(** A new buffer extends the recording by one buffer, fresh and linked
    last. *)
Lemma next_buffer_recording h0 b0 l s :
  recording_core h0 b0 l s ->
  exists s',
    __rdpq_block_next_buffer s = Some s' /\
    recording h0 b0 (l ++ [rdpq_block s']) s' /\
    rdpq_block s' <> NULL /\
    (forall x sz, heap s !! x = Some sz -> heap s' !! x = Some sz) /\
    touches (fun _ => False) s s'.
Proof.
  intros (A & Hs & (Htop & Hkeys) & C & L & Live & FH & FB).
  destruct (next_buffer_spec sizeof_aligned s Hs)
    as (s' & E & A' & B' & F' & Z' & BL' & HP' & TOP' & P' & E' & T).
  set (b := (heap_top s + 15) / 16 * 16) in *.
  destruct (align16 (heap_top s)) as [[Lo Hi] M16]. fold b in Lo, Hi, M16.
  assert (Nb : b <> NULL) by (unfold NULL; lia).
  assert (Fh : heap s !! b = None).
  { destruct (heap s !! b) eqn:X; [|reflexivity].
    assert (b < heap_top s) by (apply Hkeys; left; eauto). lia. }
  assert (Fb : blocks s !! b = None).
  { destruct (blocks s !! b) eqn:X; [|reflexivity].
    assert (b < heap_top s) by (apply Hkeys; right; eauto). lia. }
  assert (Fl : b ∉ l).
  { intros Hb. apply Live in Hb. rewrite Fh in Hb. now destruct Hb. }
  assert (ZZ : RDPQ_MAX_COMMAND_SIZE <= grow (rdpq_block_size s)).
  { unfold grow, RDPQ_MAX_COMMAND_SIZE in *. destruct (_ <? _); lia. }
  exists s'. split; [exact E|]. rewrite B'.
  split; [|split; [exact Nb|split]].
  - split.
    + split; [congruence|]. split; [lia|]. split; [|split; [|split; [|split; [|split]]]].
      * split; [rewrite TOP'; unfold RDPQ_MAX_COMMAND_SIZE in Hs; lia|].
        intros x Hx. rewrite TOP'.
        assert (x = b \/ x < heap_top s) as [->|?];
          [|unfold RDPQ_MAX_COMMAND_SIZE in Hs; lia..].
        destruct (decide (x = b)) as [->|Ne]; [now left|right].
        apply Hkeys. rewrite HP', BL' in Hx.
        destruct Hx as [Hx|Hx]; [left|right].
        -- now rewrite lookup_insert_ne in Hx by congruence.
        -- destruct (rdpq_block s =? NULL).
           ++ now rewrite lookup_insert_ne in Hx by congruence.
           ++ destruct (decide (x = rdpq_block s)) as [->|Ne'].
              ** rewrite lookup_alter_eq, lookup_insert_ne in Hx by congruence.
                 destruct (blocks s !! rdpq_block s); [eauto|].
                 now destruct Hx.
              ** now rewrite lookup_alter_ne, lookup_insert_ne in Hx by congruence.
      * rewrite BL', F'.
        destruct (Z.eqb_spec (rdpq_block s) NULL) as [EN|NN].
        -- apply last_None in L. subst l.
           cbn [chain] in C. rewrite C. cbn [Z.eqb NULL app chain].
           split; [reflexivity|]. split; [exact Nb|]. exists hdr0.
           rewrite lookup_insert_eq. auto.
        -- pose proof L as L'.
           assert (FN : rdpq_block_first s <> NULL).
           { destruct l as [|y l']; [discriminate|]. now destruct C as (-> & ? & _). }
           destruct (Z.eqb_spec (rdpq_block_first s) NULL) as [?|_]; [contradiction|].
           now apply chain_snoc.
      * rewrite last_snoc, B'. now destruct (Z.eqb_spec b NULL).
      * intros x Hx. rewrite HP'. apply elem_of_app in Hx as [Hx|Hx].
        -- rewrite lookup_insert_ne; [now apply Live|]. intros <-. contradiction.
        -- apply list_elem_of_singleton in Hx as ->. rewrite lookup_insert_eq. eauto.
      * rewrite HP', free_all_app. unfold free_all at 2. cbn [foldr].
        rewrite delete_insert_eq, delete_id by assumption. exact FH.
      * rewrite BL', free_all_app. unfold free_all at 2. cbn [foldr].
        destruct (Z.eqb_spec (rdpq_block s) NULL) as [EN|NN].
        -- rewrite delete_insert_eq, delete_id by assumption. exact FB.
        -- pose proof L as L'.
           assert (In : rdpq_block s ∈ l) by now apply last_Some_elem_of.
           assert (b <> rdpq_block s) by (intros Eb; rewrite <- Eb in In; contradiction).
           rewrite delete_alter_ne, delete_insert_eq, delete_id by assumption.
           rewrite free_all_alter by assumption. exact FB.
    + intros _. split.
      * rewrite P'. rewrite Z.add_mod, sizeof_aligned, Z.add_0_r, Z.mod_mod by lia.
        replace b with (b / 16 * 2 * 8); [apply Z.mod_mul; lia|].
        pose proof (Z.div_mod b 16 ltac:(lia)). lia.
      * exists (sizeof_rdpq_block_t + rdpq_block_size s * 4).
        rewrite B', HP', P', E', lookup_insert_eq.
        unfold RDPQ_MAX_COMMAND_SIZE in *. repeat split; lia.
  - intros x sz Hx. rewrite HP', lookup_insert_ne; [exact Hx|]. congruence.
  - exact T.
Qed.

ACTION ITEM >>
All lines from the one containing "-- rewrite delete_insert_eq, delete_id" through the end of the data, and no others, are to be given again word for word.

EXERCISE RESULT >>
        -- rewrite delete_insert_eq, delete_id by assumption. exact FB.
        -- pose proof L as L'.
           assert (In : rdpq_block s ∈ l) by now apply last_Some_elem_of.
           assert (b <> rdpq_block s) by (intros Eb; rewrite <- Eb in In; contradiction).
           rewrite delete_alter_ne, delete_insert_eq, delete_id by assumption.
           rewrite free_all_alter by assumption. exact FB.
    + intros _. split.
      * rewrite P'. rewrite Z.add_mod, sizeof_aligned, Z.add_0_r, Z.mod_mod by lia.
        replace b with (b / 16 * 2 * 8); [apply Z.mod_mul; lia|].
        pose proof (Z.div_mod b 16 ltac:(lia)). lia.
      * exists (sizeof_rdpq_block_t + rdpq_block_size s * 4).
        rewrite B', HP', P', E', lookup_insert_eq.
        unfold RDPQ_MAX_COMMAND_SIZE in *. repeat split; lia.
  - intros x sz Hx. rewrite HP', lookup_insert_ne; [exact Hx|]. congruence.
  - exact T.
Qed.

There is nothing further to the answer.